- _WORK REQUEST_:
Each entry below needs to be copied exactly, with nothing dropped.

- _DATA TO PROCESS_:
Lemma keyword_filter_iff kw t :
  TherapistController.keyword_filter kw t = true
  <-> exists s, s ∈ searched_fields t /\ contains_ignoring_case s kw.
Proof.
  unfold TherapistController.keyword_filter, searched_fields, contains_ignoring_case.
  rewrite !orb_true_iff, !field_includes_iff. split.
  - intros [[[[(s & Hs & H)|(s & Hs & H)]|(s & Hs & H)]|H]|H].
    + exists s. rewrite Hs. split; [|by apply includes_iff].
      apply elem_of_app. left. apply list_elem_of_here.
    + exists s. rewrite Hs. split; [|by apply includes_iff].
      apply elem_of_app. right. apply elem_of_app. left. apply list_elem_of_here.
    + exists s. rewrite Hs. split; [|by apply includes_iff].
      do 2 (apply elem_of_app; right). apply elem_of_app. left. apply list_elem_of_here.
    + eexists. split; [|by apply includes_iff].
      do 3 (apply elem_of_app; right). apply list_elem_of_here.
    + eexists. split; [|by apply includes_iff].
      do 3 (apply elem_of_app; right). apply list_elem_of_further, list_elem_of_here.
  - intros (s & Hs & H). apply includes_iff in H.
    apply elem_of_app in Hs as [Hs|Hs].
    { destruct (TherapistController.t_name t) as [n|]; [|by apply elem_of_nil in Hs].
      apply list_elem_of_singleton in Hs as ->. left. left. left. left. eauto. }
    apply elem_of_app in Hs as [Hs|Hs].
    { destruct (TherapistController.t_email t) as [n|]; [|by apply elem_of_nil in Hs].
      apply list_elem_of_singleton in Hs as ->. left. left. left. right. eauto. }
    apply elem_of_app in Hs as [Hs|Hs].
    { destruct (TherapistController.t_specialization t) as [n|];
        [|by apply elem_of_nil in Hs].
      apply list_elem_of_singleton in Hs as ->. left. left. right. eauto. }
    apply elem_of_cons in Hs as [->|Hs]; [left; by right|].
    apply list_elem_of_singleton in Hs as ->. by right.
Qed.

Lemma fetchTherapists_shown k c kw sp v pc ex db p log :
  TherapistController.fetchTherapists (Some k) c kw sp v pc ex db = (Ok p, log) ->
  exists docs counts,
    TherapistController.therapists p
    = map (TherapistController.with_count counts)
        (TherapistController.residual_filter kw ex
           (map TherapistController.transformTherapistData docs)).
Proof.
  unfold TherapistController.fetchTherapists.
  destruct (TherapistController.with_cursor c db _) as [q0 log0]. simpl.
  destruct (TherapistController.cursor_refused c db _); [done|].
  rewrite drop_extra_eq.
  destruct (TherapistController.count_patients _ db ∅ (log0 ++ _))
    as [[counts|] log1] eqn:Hc; [|done].
  intros [= <- <-]. simpl. eauto.
Qed.

Lemma residual_filter_keyword kw ex ts t :
  Js.truthy kw = true ->
  t ∈ TherapistController.residual_filter kw ex ts ->
  TherapistController.keyword_filter kw t = true.
Proof.
  intros Hkw. unfold TherapistController.residual_filter. rewrite Hkw.
  destruct (_ && _)%bool; intros Ht.
  - apply list_elem_of_In, filter_In in Ht as [Ht _].
    by apply filter_In in Ht as [_ Ht].
  - by apply list_elem_of_In, filter_In in Ht as [_ Ht].
Qed.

- _PROBLEM SOLUTION_:
Lemma keyword_filter_iff kw t :
  TherapistController.keyword_filter kw t = true
  <-> exists s, s ∈ searched_fields t /\ contains_ignoring_case s kw.
Proof.
  unfold TherapistController.keyword_filter, searched_fields, contains_ignoring_case.
  rewrite !orb_true_iff, !field_includes_iff. split.
  - intros [[[[(s & Hs & H)|(s & Hs & H)]|(s & Hs & H)]|H]|H].
    + exists s. rewrite Hs. split; [|by apply includes_iff].
      apply elem_of_app. left. apply list_elem_of_here.
    + exists s. rewrite Hs. split; [|by apply includes_iff].
      apply elem_of_app. right. apply elem_of_app. left. apply list_elem_of_here.
    + exists s. rewrite Hs. split; [|by apply includes_iff].
      do 2 (apply elem_of_app; right). apply elem_of_app. left. apply list_elem_of_here.
    + eexists. split; [|by apply includes_iff].
      do 3 (apply elem_of_app; right). apply list_elem_of_here.
    + eexists. split; [|by apply includes_iff].
      do 3 (apply elem_of_app; right). apply list_elem_of_further, list_elem_of_here.
  - intros (s & Hs & H). apply includes_iff in H.
    apply elem_of_app in Hs as [Hs|Hs].
    { destruct (TherapistController.t_name t) as [n|]; [|by apply elem_of_nil in Hs].
      apply list_elem_of_singleton in Hs as ->. left. left. left. left. eauto. }
    apply elem_of_app in Hs as [Hs|Hs].
    { destruct (TherapistController.t_email t) as [n|]; [|by apply elem_of_nil in Hs].
      apply list_elem_of_singleton in Hs as ->. left. left. left. right. eauto. }
    apply elem_of_app in Hs as [Hs|Hs].
    { destruct (TherapistController.t_specialization t) as [n|];
        [|by apply elem_of_nil in Hs].
      apply list_elem_of_singleton in Hs as ->. left. left. right. eauto. }
    apply elem_of_cons in Hs as [->|Hs]; [left; by right|].
    apply list_elem_of_singleton in Hs as ->. by right.
Qed.

Lemma fetchTherapists_shown k c kw sp v pc ex db p log :
  TherapistController.fetchTherapists (Some k) c kw sp v pc ex db = (Ok p, log) ->
  exists docs counts,
    TherapistController.therapists p
    = map (TherapistController.with_count counts)
        (TherapistController.residual_filter kw ex
           (map TherapistController.transformTherapistData docs)).
Proof.
  unfold TherapistController.fetchTherapists.
  destruct (TherapistController.with_cursor c db _) as [q0 log0]. simpl.
  destruct (TherapistController.cursor_refused c db _); [done|].
  rewrite drop_extra_eq.
  destruct (TherapistController.count_patients _ db ∅ (log0 ++ _))
    as [[counts|] log1] eqn:Hc; [|done].
  intros [= <- <-]. simpl. eauto.
Qed.

Lemma residual_filter_keyword kw ex ts t :
  Js.truthy kw = true ->
  t ∈ TherapistController.residual_filter kw ex ts ->
  TherapistController.keyword_filter kw t = true.
Proof.
  intros Hkw. unfold TherapistController.residual_filter. rewrite Hkw.
  destruct (_ && _)%bool; intros Ht.
  - apply list_elem_of_In, filter_In in Ht as [Ht _].
    by apply filter_In in Ht as [_ Ht].
  - by apply list_elem_of_In, filter_In in Ht as [_ Ht].
Qed.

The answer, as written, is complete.